**WORK REQUEST**
What is the number of lines below that contain the string "From"? Give it and nothing else.
── PROVIDED MATERIAL ──
(** * Blink backend: SSRF validator and HTTP execution engines

    A shallow embedding of the Go sources
      - internal/validator/ssrf.go        (ValidateExecutionURL, isLocalhost, isPrivateIP)
      - internal/handlers  (execution)    (ExecuteRequest, executeHTTPRequest)
      - agent/executor.go, agent types    (executeHandler, executeHTTPRequest)
      - the item CRUD handler and migration 00002 (the method checks of the store)
    together with models of the parts of the Go standard library these
    functions call (strings, net, net/url, net/http's redirect loop).

    Go strings are byte strings and are modelled by [string]; a [net.IP] is a
    byte slice and is modelled by [list byte]; a Go [error] value is modelled
    by [option error] with [None] for nil. *)

From Stdlib Require Import NArith ZArith String Ascii Strings.Byte List Bool Lia.
From Stdlib Require DecimalString HexadecimalString.
From stdpp Require Import gmap strings list fin_maps.

Local Open Scope string_scope.

(** ** Package strings (byte-level part) *)
Module Strs.

Definition is_upper (c : ascii) : bool :=
  let n := N_of_ascii c in ((65 <=? n) && (n <=? 90))%N.

Definition is_lower (c : ascii) : bool :=
  let n := N_of_ascii c in ((97 <=? n) && (n <=? 122))%N.

Definition is_digit (c : ascii) : bool :=
  let n := N_of_ascii c in ((48 <=? n) && (n <=? 57))%N.

Definition is_alpha (c : ascii) : bool := is_upper c || is_lower c.

Definition lower_ascii (c : ascii) : ascii :=
  if is_upper c then ascii_of_N (N_of_ascii c + 32) else c.

Definition upper_ascii (c : ascii) : ascii :=
  if is_lower c then ascii_of_N (N_of_ascii c - 32) else c.

Definition is_byte (c : ascii) (n : N) : bool := (N_of_ascii c =? n)%N.

(** [strings.ToLower] and [strings.ToUpper]. Go maps the bytes of an
    ASCII text, and the runes of any other text by the Unicode tables.
    Four runes outside ASCII have an ASCII image: in upper case U+017F
    (long s, bytes C5 BF) is S and U+0131 (dotless i, C4 B1) is I; in lower
    case U+212A (Kelvin sign, E2 84 AA) is k and U+0130 (capital I with
    dot, C4 B0) is i. Their lead bytes are no continuation bytes, so these
    byte sequences are decoded as these runes wherever they stand. They
    are mapped here. Every other byte outside ASCII is kept as it is, where
    Go writes the image of the rune, again outside ASCII (U+FFFD for a
    byte that is not UTF-8): the result is Go's up to such runes, and
    equal to an ASCII text exactly when Go's is. The sources compare the
    results with ASCII texts only. *)
Fixpoint ToLower (s : string) : string :=
  match s with
  | EmptyString => EmptyString
  | String c r =>
      match r with
      | String d r' =>
          if is_byte c 196 && is_byte d 176 then String "i" (ToLower r')
          else
            match r' with
            | String e r'' =>
                if is_byte c 226 && is_byte d 132 && is_byte e 170
                then String "k" (ToLower r'')
                else String (lower_ascii c) (ToLower r)
            | EmptyString => String (lower_ascii c) (ToLower r)
            end
      | EmptyString => String (lower_ascii c) EmptyString
      end
  end.

Fixpoint ToUpper (s : string) : string :=
  match s with
  | EmptyString => EmptyString
  | String c r =>
      match r with
      | String d r' =>
          if is_byte c 197 && is_byte d 191 then String "S" (ToUpper r')
          else if is_byte c 196 && is_byte d 177 then String "I" (ToUpper r')
          else String (upper_ascii c) (ToUpper r)
      | EmptyString => String (upper_ascii c) EmptyString
      end
  end.

Definition HasPrefix (s p : string) : bool := String.prefix p s.

Fixpoint forall_bytes (p : ascii -> bool) (s : string) : bool :=
  match s with
  | EmptyString => true
  | String c r => p c && forall_bytes p r
  end.

Fixpoint contains_byte (c : ascii) (s : string) : bool :=
  match s with
  | EmptyString => false
  | String d r => Ascii.eqb c d || contains_byte c r
  end.

Fixpoint count_byte (c : ascii) (s : string) : nat :=
  match s with
  | EmptyString => 0
  | String d r => (if Ascii.eqb c d then 1 else 0) + count_byte c r
  end.

(** [strings.Cut(s, sep)] for a one-byte separator: the text before the
    first separator, the text after it, and whether it was found. *)
Fixpoint cut_byte (c : ascii) (s : string) : string * string * bool :=
  match s with
  | EmptyString => (EmptyString, EmptyString, false)
  | String d r =>
      if Ascii.eqb c d then (EmptyString, r, true)
      else match cut_byte c r with
           | (b, a, true) => (String d b, a, true)
           | (_, _, false) => (s, EmptyString, false)
           end
  end.

(** [strings.LastIndex(s, sep)] for a one-byte separator. *)
Fixpoint last_index_byte (c : ascii) (s : string) : option nat :=
  match s with
  | EmptyString => None
  | String d r =>
      match last_index_byte c r with
      | Some i => Some (S i)
      | None => if Ascii.eqb c d then Some 0%nat else None
      end
  end.

Definition take (n : nat) (s : string) : string := String.substring 0 n s.
Definition drop (n : nat) (s : string) : string :=
  String.substring n (String.length s - n) s.

Fixpoint last_byte (s : string) : option ascii :=
  match s with
  | EmptyString => None
  | String c EmptyString => Some c
  | String _ r => last_byte r
  end.

Definition HasSuffix_byte (s : string) (c : ascii) : bool :=
  match last_byte s with
  | Some d => Ascii.eqb c d
  | None => false
  end.

End Strs.

(** ** Go error values *)

(** [errorString] is an error made by [errors.New] or by [fmt.Errorf]
    without [%w]; [wrapError p e] is [fmt.Errorf(p + "%w", e)]: its text is
    the prefix followed by the text of the wrapped error, which stays
    reachable; [urlError] is net/url's [*url.Error]. *)
Inductive error : Type :=
| errorString (msg : string)
| wrapError (prefix : string) (err : error)
| urlError (op url : string) (err : error).

(** The result of a Go function returning [(T, error)]. *)
Inductive result (A : Type) : Type :=
| Ok (a : A)
| Err (e : error).
Arguments Ok {A} a.
Arguments Err {A} e.

Module Errors.

Definition dquote : string := String (ascii_of_N 34) EmptyString.

(** The [Error()] method. A [*url.Error] prints its operation, the URL
    between double quotes and the inner error. *)
Fixpoint Error (e : error) : string :=
  match e with
  | errorString m => m
  | wrapError p e' => p +:+ Error e'
  | urlError op url e' =>
      op +:+ " " +:+ dquote +:+ url +:+ dquote +:+ ": " +:+ Error e'
  end.

(** [errors.Unwrap], one step. *)
Definition Unwrap (e : error) : option error :=
  match e with
  | errorString _ => None
  | wrapError _ e' => Some e'
  | urlError _ _ e' => Some e'
  end.

(** The chain of errors reached by repeated unwrapping, outermost first. *)
Fixpoint chain (e : error) : list error :=
  e :: match e with
       | errorString _ => []
       | wrapError _ e' => chain e'
       | urlError _ _ e' => chain e'
       end.

End Errors.

(** ** Package net: IP addresses *)
Module Net.

(** [net.IP]: a byte slice, of length 4 or 16 when it is an address. *)
Definition IP : Type := list byte.
Definition IPMask : Type := list byte.

Definition IPv4len : nat := 4.
Definition IPv6len : nat := 16.

Definition byte_of_N (n : N) : byte :=
  match Byte.of_N n with
  | Some b => b
  | None => x00
  end.

(** The value of [ip[i]] (0 outside the slice, where Go would panic; the
    sources index only after a length test). *)
Definition at_ (ip : list byte) (i : nat) : N := Byte.to_N (nth i ip x00).

(** [bytealg.Equal] *)
Fixpoint bytes_eqb (a b : list byte) : bool :=
  match a, b with
  | [], [] => true
  | x :: a', y :: b' => Byte.eqb x y && bytes_eqb a' b'
  | _, _ => false
  end.

Definition v4InV6Prefix : list byte :=
  [x00; x00; x00; x00; x00; x00; x00; x00; x00; x00; xff; xff].

(** [net.IPv4(a, b, c, d)]: the 16-byte form of an IPv4 address. *)
Definition IPv4 (a b c d : N) : IP :=
  (v4InV6Prefix ++ [byte_of_N a; byte_of_N b; byte_of_N c; byte_of_N d])%list.

Definition IPv6loopback : IP :=
  [x00; x00; x00; x00; x00; x00; x00; x00; x00; x00; x00; x00; x00; x00; x00; x01].

Definition isZeros (p : list byte) : bool :=
  forallb (fun b => Byte.eqb b x00) p.

Definition allFF (p : list byte) : bool :=
  forallb (fun b => Byte.eqb b xff) p.

(** [ip.To4()]: [None] stands for the nil slice. *)
Definition To4 (ip : IP) : option IP :=
  if (length ip =? IPv4len)%nat then Some ip
  else if (length ip =? IPv6len)%nat && isZeros (take 10 ip)
            && (at_ ip 10 =? 255)%N && (at_ ip 11 =? 255)%N
       then Some (drop 12 ip)
       else None.

(** [ip.Equal(x)] *)
Definition Equal (ip x : IP) : bool :=
  if (length ip =? length x)%nat then bytes_eqb ip x
  else if (length ip =? IPv4len)%nat && (length x =? IPv6len)%nat
       then bytes_eqb (take 12 x) v4InV6Prefix && bytes_eqb ip (drop 12 x)
  else if (length ip =? IPv6len)%nat && (length x =? IPv4len)%nat
       then bytes_eqb (take 12 ip) v4InV6Prefix && bytes_eqb (drop 12 ip) x
  else false.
───
**TASK SOLUTION**
3